* [Problem details]: Count how many lines in the entries below hold "auto". Only the number belongs in the answer.

::: Available data :::

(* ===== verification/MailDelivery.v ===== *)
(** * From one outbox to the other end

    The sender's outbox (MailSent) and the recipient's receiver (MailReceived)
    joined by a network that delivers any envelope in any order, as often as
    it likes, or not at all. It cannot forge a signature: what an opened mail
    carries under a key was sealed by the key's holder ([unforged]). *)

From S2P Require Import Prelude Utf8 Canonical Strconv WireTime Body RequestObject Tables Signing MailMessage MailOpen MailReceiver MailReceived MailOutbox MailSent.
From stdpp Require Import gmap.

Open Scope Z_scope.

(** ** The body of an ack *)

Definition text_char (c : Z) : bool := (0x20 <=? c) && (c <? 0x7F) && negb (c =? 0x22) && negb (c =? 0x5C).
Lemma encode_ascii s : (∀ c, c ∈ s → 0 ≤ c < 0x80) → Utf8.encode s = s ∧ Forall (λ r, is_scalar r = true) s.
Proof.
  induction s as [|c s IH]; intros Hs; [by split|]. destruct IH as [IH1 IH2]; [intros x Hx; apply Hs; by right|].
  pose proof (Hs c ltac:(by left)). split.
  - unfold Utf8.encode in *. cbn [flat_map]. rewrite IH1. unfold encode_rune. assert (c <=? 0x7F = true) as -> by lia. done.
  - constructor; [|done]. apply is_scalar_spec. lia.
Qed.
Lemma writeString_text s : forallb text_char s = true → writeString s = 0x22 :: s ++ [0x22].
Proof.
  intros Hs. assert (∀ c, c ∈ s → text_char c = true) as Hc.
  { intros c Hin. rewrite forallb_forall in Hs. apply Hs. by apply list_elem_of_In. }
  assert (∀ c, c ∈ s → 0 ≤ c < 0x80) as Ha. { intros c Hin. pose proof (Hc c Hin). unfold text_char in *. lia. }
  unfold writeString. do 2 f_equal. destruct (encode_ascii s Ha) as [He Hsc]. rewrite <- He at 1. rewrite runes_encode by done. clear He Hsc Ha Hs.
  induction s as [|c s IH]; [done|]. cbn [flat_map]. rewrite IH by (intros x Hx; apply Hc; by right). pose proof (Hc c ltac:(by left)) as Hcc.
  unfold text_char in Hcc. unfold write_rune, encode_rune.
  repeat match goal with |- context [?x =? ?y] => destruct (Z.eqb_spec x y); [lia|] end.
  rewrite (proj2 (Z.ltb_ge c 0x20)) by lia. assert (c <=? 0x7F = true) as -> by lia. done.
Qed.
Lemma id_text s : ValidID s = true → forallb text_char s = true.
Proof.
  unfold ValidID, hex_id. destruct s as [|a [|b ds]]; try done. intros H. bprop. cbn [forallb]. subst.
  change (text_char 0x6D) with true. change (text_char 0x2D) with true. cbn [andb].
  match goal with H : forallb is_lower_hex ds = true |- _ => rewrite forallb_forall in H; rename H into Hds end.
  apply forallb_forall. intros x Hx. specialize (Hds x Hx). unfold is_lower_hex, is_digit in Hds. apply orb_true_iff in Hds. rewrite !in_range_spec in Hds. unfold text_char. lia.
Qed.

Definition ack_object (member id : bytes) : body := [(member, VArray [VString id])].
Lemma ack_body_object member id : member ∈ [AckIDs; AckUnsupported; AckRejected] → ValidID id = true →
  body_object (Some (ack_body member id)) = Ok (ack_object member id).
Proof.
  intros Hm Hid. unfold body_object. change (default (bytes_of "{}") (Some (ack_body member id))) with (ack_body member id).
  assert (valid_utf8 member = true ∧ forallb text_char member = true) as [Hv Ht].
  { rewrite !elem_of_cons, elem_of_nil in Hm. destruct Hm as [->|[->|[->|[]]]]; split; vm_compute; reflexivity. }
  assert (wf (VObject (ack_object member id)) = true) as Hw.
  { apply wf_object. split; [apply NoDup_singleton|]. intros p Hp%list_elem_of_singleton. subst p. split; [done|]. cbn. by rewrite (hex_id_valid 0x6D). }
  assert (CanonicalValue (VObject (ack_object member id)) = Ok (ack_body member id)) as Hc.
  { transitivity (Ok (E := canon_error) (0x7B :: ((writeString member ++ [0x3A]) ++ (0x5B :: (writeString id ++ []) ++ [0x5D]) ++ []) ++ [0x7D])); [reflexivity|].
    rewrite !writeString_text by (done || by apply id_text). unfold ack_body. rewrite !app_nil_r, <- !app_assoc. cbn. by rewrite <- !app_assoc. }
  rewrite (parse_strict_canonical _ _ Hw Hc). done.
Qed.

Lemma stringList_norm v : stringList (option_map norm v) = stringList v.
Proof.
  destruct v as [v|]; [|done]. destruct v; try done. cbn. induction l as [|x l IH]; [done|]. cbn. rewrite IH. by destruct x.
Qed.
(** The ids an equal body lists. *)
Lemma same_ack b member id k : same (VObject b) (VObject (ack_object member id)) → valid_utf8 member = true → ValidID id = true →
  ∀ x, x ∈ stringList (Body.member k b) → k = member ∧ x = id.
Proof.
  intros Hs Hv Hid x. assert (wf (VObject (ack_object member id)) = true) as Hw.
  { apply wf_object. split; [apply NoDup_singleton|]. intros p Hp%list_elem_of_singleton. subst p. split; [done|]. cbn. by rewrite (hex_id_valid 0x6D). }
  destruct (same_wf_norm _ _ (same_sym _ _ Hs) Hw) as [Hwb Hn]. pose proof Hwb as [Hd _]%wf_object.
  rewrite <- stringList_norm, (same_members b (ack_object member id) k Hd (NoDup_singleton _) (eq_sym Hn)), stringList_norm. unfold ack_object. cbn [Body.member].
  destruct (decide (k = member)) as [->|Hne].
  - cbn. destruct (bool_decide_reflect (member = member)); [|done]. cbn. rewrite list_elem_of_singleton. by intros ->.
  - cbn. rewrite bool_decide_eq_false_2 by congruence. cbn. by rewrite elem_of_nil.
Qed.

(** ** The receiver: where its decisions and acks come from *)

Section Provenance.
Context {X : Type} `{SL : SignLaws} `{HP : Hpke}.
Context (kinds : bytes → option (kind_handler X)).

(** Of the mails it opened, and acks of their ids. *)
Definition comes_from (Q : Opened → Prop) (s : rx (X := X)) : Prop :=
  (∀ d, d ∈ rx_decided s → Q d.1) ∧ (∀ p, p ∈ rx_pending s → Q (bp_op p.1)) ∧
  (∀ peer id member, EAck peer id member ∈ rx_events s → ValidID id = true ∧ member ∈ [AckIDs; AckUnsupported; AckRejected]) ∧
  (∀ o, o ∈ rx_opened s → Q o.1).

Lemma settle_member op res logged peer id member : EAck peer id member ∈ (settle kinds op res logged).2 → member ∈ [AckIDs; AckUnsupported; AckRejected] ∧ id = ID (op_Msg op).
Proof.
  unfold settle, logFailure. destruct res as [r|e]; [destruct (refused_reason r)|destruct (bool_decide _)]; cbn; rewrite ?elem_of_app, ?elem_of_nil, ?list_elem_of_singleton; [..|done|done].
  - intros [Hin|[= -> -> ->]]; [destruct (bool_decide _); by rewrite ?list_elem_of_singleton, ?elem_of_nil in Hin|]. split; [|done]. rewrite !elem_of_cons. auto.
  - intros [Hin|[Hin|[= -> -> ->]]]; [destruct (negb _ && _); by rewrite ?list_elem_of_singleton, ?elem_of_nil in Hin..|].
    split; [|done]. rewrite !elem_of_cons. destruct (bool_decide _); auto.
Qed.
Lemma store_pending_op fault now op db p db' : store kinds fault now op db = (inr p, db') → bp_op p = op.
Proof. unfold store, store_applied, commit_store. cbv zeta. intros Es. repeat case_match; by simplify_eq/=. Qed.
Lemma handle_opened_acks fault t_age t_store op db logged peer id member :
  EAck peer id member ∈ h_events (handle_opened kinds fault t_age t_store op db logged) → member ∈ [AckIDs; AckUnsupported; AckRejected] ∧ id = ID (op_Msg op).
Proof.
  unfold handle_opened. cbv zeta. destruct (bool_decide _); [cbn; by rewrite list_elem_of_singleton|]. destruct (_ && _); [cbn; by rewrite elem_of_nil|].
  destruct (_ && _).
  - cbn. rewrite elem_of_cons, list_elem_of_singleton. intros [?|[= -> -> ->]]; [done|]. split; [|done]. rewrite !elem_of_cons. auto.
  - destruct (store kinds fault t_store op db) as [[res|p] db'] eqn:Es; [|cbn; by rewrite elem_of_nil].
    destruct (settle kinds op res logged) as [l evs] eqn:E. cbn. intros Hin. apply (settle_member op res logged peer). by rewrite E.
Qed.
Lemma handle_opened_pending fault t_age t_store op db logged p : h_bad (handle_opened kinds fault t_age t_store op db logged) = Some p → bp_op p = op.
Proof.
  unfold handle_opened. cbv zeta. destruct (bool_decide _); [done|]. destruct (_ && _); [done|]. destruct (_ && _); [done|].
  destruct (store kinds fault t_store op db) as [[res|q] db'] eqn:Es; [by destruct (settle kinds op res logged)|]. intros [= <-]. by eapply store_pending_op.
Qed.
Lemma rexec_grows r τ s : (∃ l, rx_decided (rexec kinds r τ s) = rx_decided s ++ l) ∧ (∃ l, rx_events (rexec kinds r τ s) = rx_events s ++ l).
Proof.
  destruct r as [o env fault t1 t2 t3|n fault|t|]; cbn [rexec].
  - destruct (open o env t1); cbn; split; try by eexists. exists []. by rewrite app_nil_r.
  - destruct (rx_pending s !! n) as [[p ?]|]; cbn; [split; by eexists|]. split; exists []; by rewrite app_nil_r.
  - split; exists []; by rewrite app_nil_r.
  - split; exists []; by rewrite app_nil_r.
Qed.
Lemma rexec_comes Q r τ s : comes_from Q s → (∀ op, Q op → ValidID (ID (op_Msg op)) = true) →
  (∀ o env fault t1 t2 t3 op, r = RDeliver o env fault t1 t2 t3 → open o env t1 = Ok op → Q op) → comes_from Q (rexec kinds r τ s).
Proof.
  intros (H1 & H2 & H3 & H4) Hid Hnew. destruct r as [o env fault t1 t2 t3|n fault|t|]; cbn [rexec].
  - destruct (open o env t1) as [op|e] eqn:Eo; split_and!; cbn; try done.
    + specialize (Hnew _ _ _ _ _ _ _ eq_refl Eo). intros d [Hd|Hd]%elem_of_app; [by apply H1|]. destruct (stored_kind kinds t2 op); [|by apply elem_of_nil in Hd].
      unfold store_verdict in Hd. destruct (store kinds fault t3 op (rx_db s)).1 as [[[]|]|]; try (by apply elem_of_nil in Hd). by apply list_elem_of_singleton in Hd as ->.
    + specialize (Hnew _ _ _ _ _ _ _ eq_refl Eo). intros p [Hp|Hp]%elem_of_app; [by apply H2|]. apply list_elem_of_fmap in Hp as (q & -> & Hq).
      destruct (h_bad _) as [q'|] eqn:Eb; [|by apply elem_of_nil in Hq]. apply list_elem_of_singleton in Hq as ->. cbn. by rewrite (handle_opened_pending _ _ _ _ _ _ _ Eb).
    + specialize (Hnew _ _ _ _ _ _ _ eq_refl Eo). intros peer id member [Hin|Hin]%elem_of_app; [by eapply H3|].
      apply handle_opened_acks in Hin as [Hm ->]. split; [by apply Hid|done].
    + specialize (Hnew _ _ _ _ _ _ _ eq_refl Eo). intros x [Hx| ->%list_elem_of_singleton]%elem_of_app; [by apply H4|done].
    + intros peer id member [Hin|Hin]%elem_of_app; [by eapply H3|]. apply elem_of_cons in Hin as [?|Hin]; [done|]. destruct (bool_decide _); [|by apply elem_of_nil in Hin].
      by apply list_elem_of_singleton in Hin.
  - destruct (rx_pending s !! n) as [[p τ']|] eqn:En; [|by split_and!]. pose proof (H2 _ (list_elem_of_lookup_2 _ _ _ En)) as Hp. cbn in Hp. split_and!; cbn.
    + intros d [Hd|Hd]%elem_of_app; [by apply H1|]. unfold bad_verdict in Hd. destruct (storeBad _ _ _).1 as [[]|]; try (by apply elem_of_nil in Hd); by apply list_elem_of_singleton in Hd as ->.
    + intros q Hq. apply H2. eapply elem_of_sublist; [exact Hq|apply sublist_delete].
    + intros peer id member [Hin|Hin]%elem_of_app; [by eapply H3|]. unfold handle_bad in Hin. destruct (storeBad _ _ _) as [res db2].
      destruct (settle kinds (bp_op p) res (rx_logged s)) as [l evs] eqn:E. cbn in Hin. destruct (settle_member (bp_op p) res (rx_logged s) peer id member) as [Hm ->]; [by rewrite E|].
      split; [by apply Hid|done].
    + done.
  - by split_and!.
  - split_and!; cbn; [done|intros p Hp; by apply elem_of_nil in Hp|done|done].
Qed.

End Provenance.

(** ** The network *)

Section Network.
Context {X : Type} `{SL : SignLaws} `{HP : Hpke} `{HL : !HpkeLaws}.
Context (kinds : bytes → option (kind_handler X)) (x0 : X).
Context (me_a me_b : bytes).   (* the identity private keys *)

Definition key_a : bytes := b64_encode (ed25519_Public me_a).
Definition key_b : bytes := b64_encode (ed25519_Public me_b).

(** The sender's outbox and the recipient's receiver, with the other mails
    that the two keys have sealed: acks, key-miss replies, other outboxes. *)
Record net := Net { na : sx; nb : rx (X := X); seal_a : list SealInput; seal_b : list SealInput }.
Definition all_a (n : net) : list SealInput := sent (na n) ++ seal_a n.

:::

* [Response box]: 3